_Stored data entries_
····················
(* ===== verification/FormProtection.v ===== *)
(** * The form-protection orchestrator and its entry points
    ([forms/protection.py], [forms/mixin.py], [forms/decorators.py])

    [FormProtection.evaluate] runs the configured defences in canonical order,
    stops at a block, threads the token payload to later defences, and turns
    the weighted score into a verdict.  The form mixin and the view decorator
    act on it. *)

From Stdlib Require Import ZArith QArith Lia Ascii String.
From stdpp Require Import base tactics option list strings numbers gmap.
From S2P Require Import Prelude PyStr IpAddress Hash PyTime Base64 Conf Redis.
From S2P Require Import ClientIp Http SignedCookies Challenge FormTokens FormDefences.

Open Scope Z_scope.

(** ** The chain *)

Inductive Defence : Type :=
| RenderTokenDefence | HoneypotDefence | TimeTrapDefence | UaConsistencyDefence
| JsTouchDefence | CredentialThrottleDefence | SignupVelocityDefence | PowGateDefence.

#[export] Instance Defence_eq_dec : EqDecision Defence.
Proof. solve_decision. Defined.

(** The class attribute [name]. *)
Definition defence_name (d : Defence) : string :=
  match d with
  | RenderTokenDefence => "render_token" | HoneypotDefence => "honeypot"
  | TimeTrapDefence => "time_trap" | UaConsistencyDefence => "ua_consistency"
  | JsTouchDefence => "js_touch" | CredentialThrottleDefence => "credential_throttle"
  | SignupVelocityDefence => "signup_velocity" | PowGateDefence => "pow_gate"
  end.

Definition CANONICAL_ORDER : list string :=
  ["render_token"; "honeypot"; "time_trap"; "ua_consistency"; "js_touch"; "credential_throttle";
   "signup_velocity"; "pow_gate"].

(** [_build_defence] (the Redis factory is always given). *)
Definition build_defence (name : string) : res Defence :=
  if bool_decide (name = "render_token") then Ok RenderTokenDefence
  else if bool_decide (name = "honeypot") then Ok HoneypotDefence
  else if bool_decide (name = "time_trap") then Ok TimeTrapDefence
  else if bool_decide (name = "ua_consistency") then Ok UaConsistencyDefence
  else if bool_decide (name = "js_touch") then Ok JsTouchDefence
  else if bool_decide (name = "credential_throttle") then Ok CredentialThrottleDefence
  else if bool_decide (name = "signup_velocity") then Ok SignupVelocityDefence
  else if bool_decide (name = "pow_gate") then Ok PowGateDefence
  else Raise ValueError.

Definition order_defences (names : list string) : list string :=
  List.filter (λ n, bool_decide (n ∈ names)) CANONICAL_ORDER.

Fixpoint build_all (names : list string) : res (list Defence) :=
  match names with
  | [] => Ok []
  | n :: names => res_bind (build_defence n) (λ d, res_bind (build_all names) (λ ds, Ok (d :: ds)))
  end.

(** A constructed [FormProtection]; [fp_defences] is both [_defence_names] and
    the dict [_defences] (its keys in the same order). *)
Record FormProtection : Type := {
  fp_form_id : string;
  fp_defences : list Defence;
  fp_weights : list (string * Q);
  fp_skip_for_authenticated : bool;
  fp_per_form_config : FormConfig;
}.

(** [FormProtection.__init__]. *)
Definition FormProtection_init (form_id : string) (defences : list string)
    (defence_weights : list (string * Q)) (skip_for_authenticated : bool) (per_form_config : FormConfig)
  : res FormProtection :=
  if existsb (λ n, negb (bool_decide (n ∈ CANONICAL_ORDER))) defences then Raise ValueError else
  res_bind (build_all (order_defences defences)) (λ ds,
    Ok {| fp_form_id := form_id; fp_defences := ds; fp_weights := defence_weights;
          fp_skip_for_authenticated := skip_for_authenticated;
          fp_per_form_config := per_form_config |}).

Inductive FormVerdict : Type := FORM_PASSED | FORM_FLAGGED | FORM_BLOCKED.

#[export] Instance FormVerdict_eq_dec : EqDecision FormVerdict.
Proof. solve_decision. Defined.

Record FormEvaluationResult : Type := {
  fe_verdict : FormVerdict;
  fe_total_score : Q;
  fe_outcomes : list Outcome;
  fe_token_payload : option TokenPayload;
}.

(** [_config_for]. *)
Definition config_for (fp : FormProtection) (token_nonce : option string) : FormConfig :=
  match token_nonce with
  | Some n => {| (fp_per_form_config fp) with fc_token_nonce := Some n |}
  | None => fp_per_form_config fp
  end.

Definition is_authenticated (rq : Request) : bool :=
  match rq_user rq with Some u => u_is_authenticated u | None => false end.

Definition assoc {A} (k : string) (l : list (string * A)) : option A :=
  snd <$> List.find (λ kv, bool_decide (kv.1 = k)) l.

Section Evaluate.
Context {R : Type} `{RedisClient R}.
Context (conf : Conf) (now : Z).

(** The merged weight table: the form's entry wins. *)
Definition weight (fp : FormProtection) (name : string) : option Q :=
  match assoc name (fp_weights fp) with
  | Some q => Some q
  | None => assoc name (DJANGO_WAF_FORM_DEFENCE_WEIGHTS conf)
  end.

(** What one outcome adds to the score. *)
Definition contribution (fp : FormProtection) (o : Outcome) (d : Defence) : Q :=
  match oc_verdict o with
  | pass => 0
  | _ => default (oc_score o) (weight fp (defence_name d))
  end.

(** [_aggregate_score]: outcomes are paired with the configured names. *)
Definition aggregate_score (fp : FormProtection) (outcomes : list Outcome) : Q :=
  fold_left Qplus (zip_with (contribution fp) outcomes (fp_defences fp)) 0%Q.

(** [_resolve_verdict]. *)
Definition resolve_verdict (total_score : Q) : FormVerdict :=
  if Qle_bool (DJANGO_WAF_FORM_BLOCK_THRESHOLD conf) total_score then FORM_BLOCKED
  else if Qle_bool (DJANGO_WAF_FORM_FLAG_THRESHOLD conf) total_score then FORM_FLAGGED
  else FORM_PASSED.

Definition evaluate_defence (d : Defence) (ctx : EvaluateContext) : M R Outcome :=
  match d with
  | RenderTokenDefence => render_token_evaluate conf now ctx
  | HoneypotDefence => ret (honeypot_evaluate conf ctx)
  | TimeTrapDefence => ret (time_trap_evaluate conf now ctx)
  | UaConsistencyDefence => ret (ua_consistency_evaluate ctx)
  | JsTouchDefence => ret (js_touch_evaluate conf ctx)
  | CredentialThrottleDefence => credential_throttle_evaluate conf now ctx
  | SignupVelocityDefence => signup_velocity_evaluate conf now ctx
  | PowGateDefence => ret (pow_gate_evaluate conf ctx)
  end.

Definition context (fp : FormProtection) (rq : Request) (data : Data) (payload : option TokenPayload)
  : EvaluateContext :=
  {| ec_form_id := fp_form_id fp; ec_request := rq; ec_submitted_data := data;
     ec_config := config_for fp (tp_nonce <$> payload); ec_token_payload := payload |}.

(** The loop of [evaluate]: the outcomes so far, the payload once known, and
    whether a block cut it short. *)
Fixpoint run_chain (fp : FormProtection) (rq : Request) (data : Data) (ds : list Defence)
    (outcomes : list Outcome) (payload : option TokenPayload)
  : M R (bool * list Outcome * option TokenPayload) :=
  match ds with
  | [] => ret (false, outcomes, payload)
  | d :: ds =>
      outcome <- try_except (evaluate_defence d (context fp rq data payload)) (λ _, ret passed) ;;
      let outcomes := outcomes ++ [outcome] in
      if bool_decide (oc_verdict outcome = block) then ret (true, outcomes, payload) else
      payload <- (if bool_decide (d = RenderTokenDefence) && negb (bool_decide (is_Some payload))
                  then lift_res (parse_submitted_payload conf data) else ret payload) ;;
      run_chain fp rq data ds outcomes payload
  end.

(** The defences that run for this request. *)
Definition active_defences (fp : FormProtection) (rq : Request) : list Defence :=
  if fp_skip_for_authenticated fp && is_authenticated rq
  then List.filter (λ d, bool_decide (d = RenderTokenDefence)) (fp_defences fp)
  else fp_defences fp.

(** [FormProtection.evaluate]. *)
Definition evaluate (fp : FormProtection) (rq : Request) (data : Data) : M R FormEvaluationResult :=
  if negb (DJANGO_WAF_FORM_PROTECTION_ENABLED conf)
  then ret {| fe_verdict := FORM_PASSED; fe_total_score := 0; fe_outcomes := [];
              fe_token_payload := None |}
  else
  r <- run_chain fp rq data (active_defences fp rq) [] None ;;
  let '(cut, outcomes, payload) := r in
  let total := aggregate_score fp outcomes in
  ret {| fe_verdict := if cut : bool then FORM_BLOCKED else resolve_verdict total;
         fe_total_score := total; fe_outcomes := outcomes; fe_token_payload := payload |}.

(** [consume_token_marker]. *)
Definition consume_token_marker (payload : option TokenPayload) : M R unit :=
  match payload with
  | None => ret tt
  | Some p => try_except (consume_marker now (tp_nonce p)) (λ _, ret tt)
  end.

(** [ProtectedForm.clean], after Django's own cleaning: the result stored as
    [waf_result], and whether [ValidationError] is raised. *)
Definition form_clean (fp : FormProtection) (rq : Request) (data : Data)
  : M R (FormEvaluationResult * bool) :=
  result <- evaluate fp rq data ;;
  (if bool_decide (fe_verdict result = FORM_PASSED)
   then consume_token_marker (fe_token_payload result) else ret tt) ;;;
  ret (result, bool_decide (fe_verdict result = FORM_BLOCKED)).

(** [RenderTokenDefence.render_fields]: the token, its payload, and the marker
    (errors suppressed). *)
Definition render_token_fields (fp : FormProtection) (rq : Request) (nonce : string)
  : M R (string * TokenPayload) :=
  let ttl := default (DJANGO_WAF_FORM_TOKEN_TTL conf) (fc_token_ttl (config_for fp None)) in
  let '(token, payload) := issue_token conf (fp_form_id fp) (extract_ip conf rq) (user_id rq)
                             (user_agent_of rq) nonce now in
  try_except (issue_marker now (tp_nonce payload) ttl) (λ _, ret tt) ;;;
  ret (token, payload).
End Evaluate.

(** ** The shape of a run *)

Definition not_block (o : Outcome) : Prop := oc_verdict o ≠ block.

(** What a run appends: everything before a cut lets the chain go on, and
    without a cut every defence had its say. *)
Definition complete_run (cut : bool) (n : nat) (new : list Outcome) : Prop :=
  if cut
  then ∃ pre o, new = pre ++ [o] ∧ Forall not_block pre ∧ oc_verdict o = block ∧ (length new <= n)%nat
  else Forall not_block new ∧ length new = n.

Section Runs.
Context {R : Type} `{RedisClient R}.
Context (conf : Conf) (now : Z).
Implicit Types (fp : FormProtection) (s : R).

Lemma run_chain_complete fp rq data ds outs pl s cut outs' pl' s' :
  run_chain conf now fp rq data ds outs pl s = (Ok (cut, outs', pl'), s') →
  ∃ new, outs' = outs ++ new ∧ complete_run cut (length ds) new.
Proof.
  revert outs pl s. induction ds as [|d ds IH]; intros outs pl s.
  { intros [= <- <- <- <-]. exists []. by rewrite app_nil_r. }
  cbn [run_chain]. intros E. apply bind_inv_Ok in E as (o & s1 & _ & E). case_bool_decide as Hb.
  - injection E as <- <- <- <-. exists [o]. split; [done|]. exists [], o. cbn. split; [done|].
    split; [constructor|]. split; [done|lia].
  - apply bind_inv_Ok in E as (pl1 & s2 & _ & E). apply IH in E as (new & -> & Hnew).
    exists (o :: new). rewrite <- app_assoc. split; [done|].
    destruct cut; cbn in *.
    + destruct Hnew as (pre & o' & -> & Hpre & Ho & Hl). exists (o :: pre), o'.
      split; [done|]. split; [by constructor|]. split; [done|]. cbn in *. lia.
    + destruct Hnew as [HF Hl]. split; [by constructor|]. lia.
Qed.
····················
Only those lines of the entries above that run from the line containing "signup_velocity_evaluate conf now ctx" to the line containing "if fp_skip_for_authenticated fp", both included, should be transcribed exactly.

  | SignupVelocityDefence => signup_velocity_evaluate conf now ctx
  | PowGateDefence => ret (pow_gate_evaluate conf ctx)
  end.

Definition context (fp : FormProtection) (rq : Request) (data : Data) (payload : option TokenPayload)
  : EvaluateContext :=
  {| ec_form_id := fp_form_id fp; ec_request := rq; ec_submitted_data := data;
     ec_config := config_for fp (tp_nonce <$> payload); ec_token_payload := payload |}.

(** The loop of [evaluate]: the outcomes so far, the payload once known, and
    whether a block cut it short. *)
Fixpoint run_chain (fp : FormProtection) (rq : Request) (data : Data) (ds : list Defence)
    (outcomes : list Outcome) (payload : option TokenPayload)
  : M R (bool * list Outcome * option TokenPayload) :=
  match ds with
  | [] => ret (false, outcomes, payload)
  | d :: ds =>
      outcome <- try_except (evaluate_defence d (context fp rq data payload)) (λ _, ret passed) ;;
      let outcomes := outcomes ++ [outcome] in
      if bool_decide (oc_verdict outcome = block) then ret (true, outcomes, payload) else
      payload <- (if bool_decide (d = RenderTokenDefence) && negb (bool_decide (is_Some payload))
                  then lift_res (parse_submitted_payload conf data) else ret payload) ;;
      run_chain fp rq data ds outcomes payload
  end.

(** The defences that run for this request. *)
Definition active_defences (fp : FormProtection) (rq : Request) : list Defence :=
  if fp_skip_for_authenticated fp && is_authenticated rq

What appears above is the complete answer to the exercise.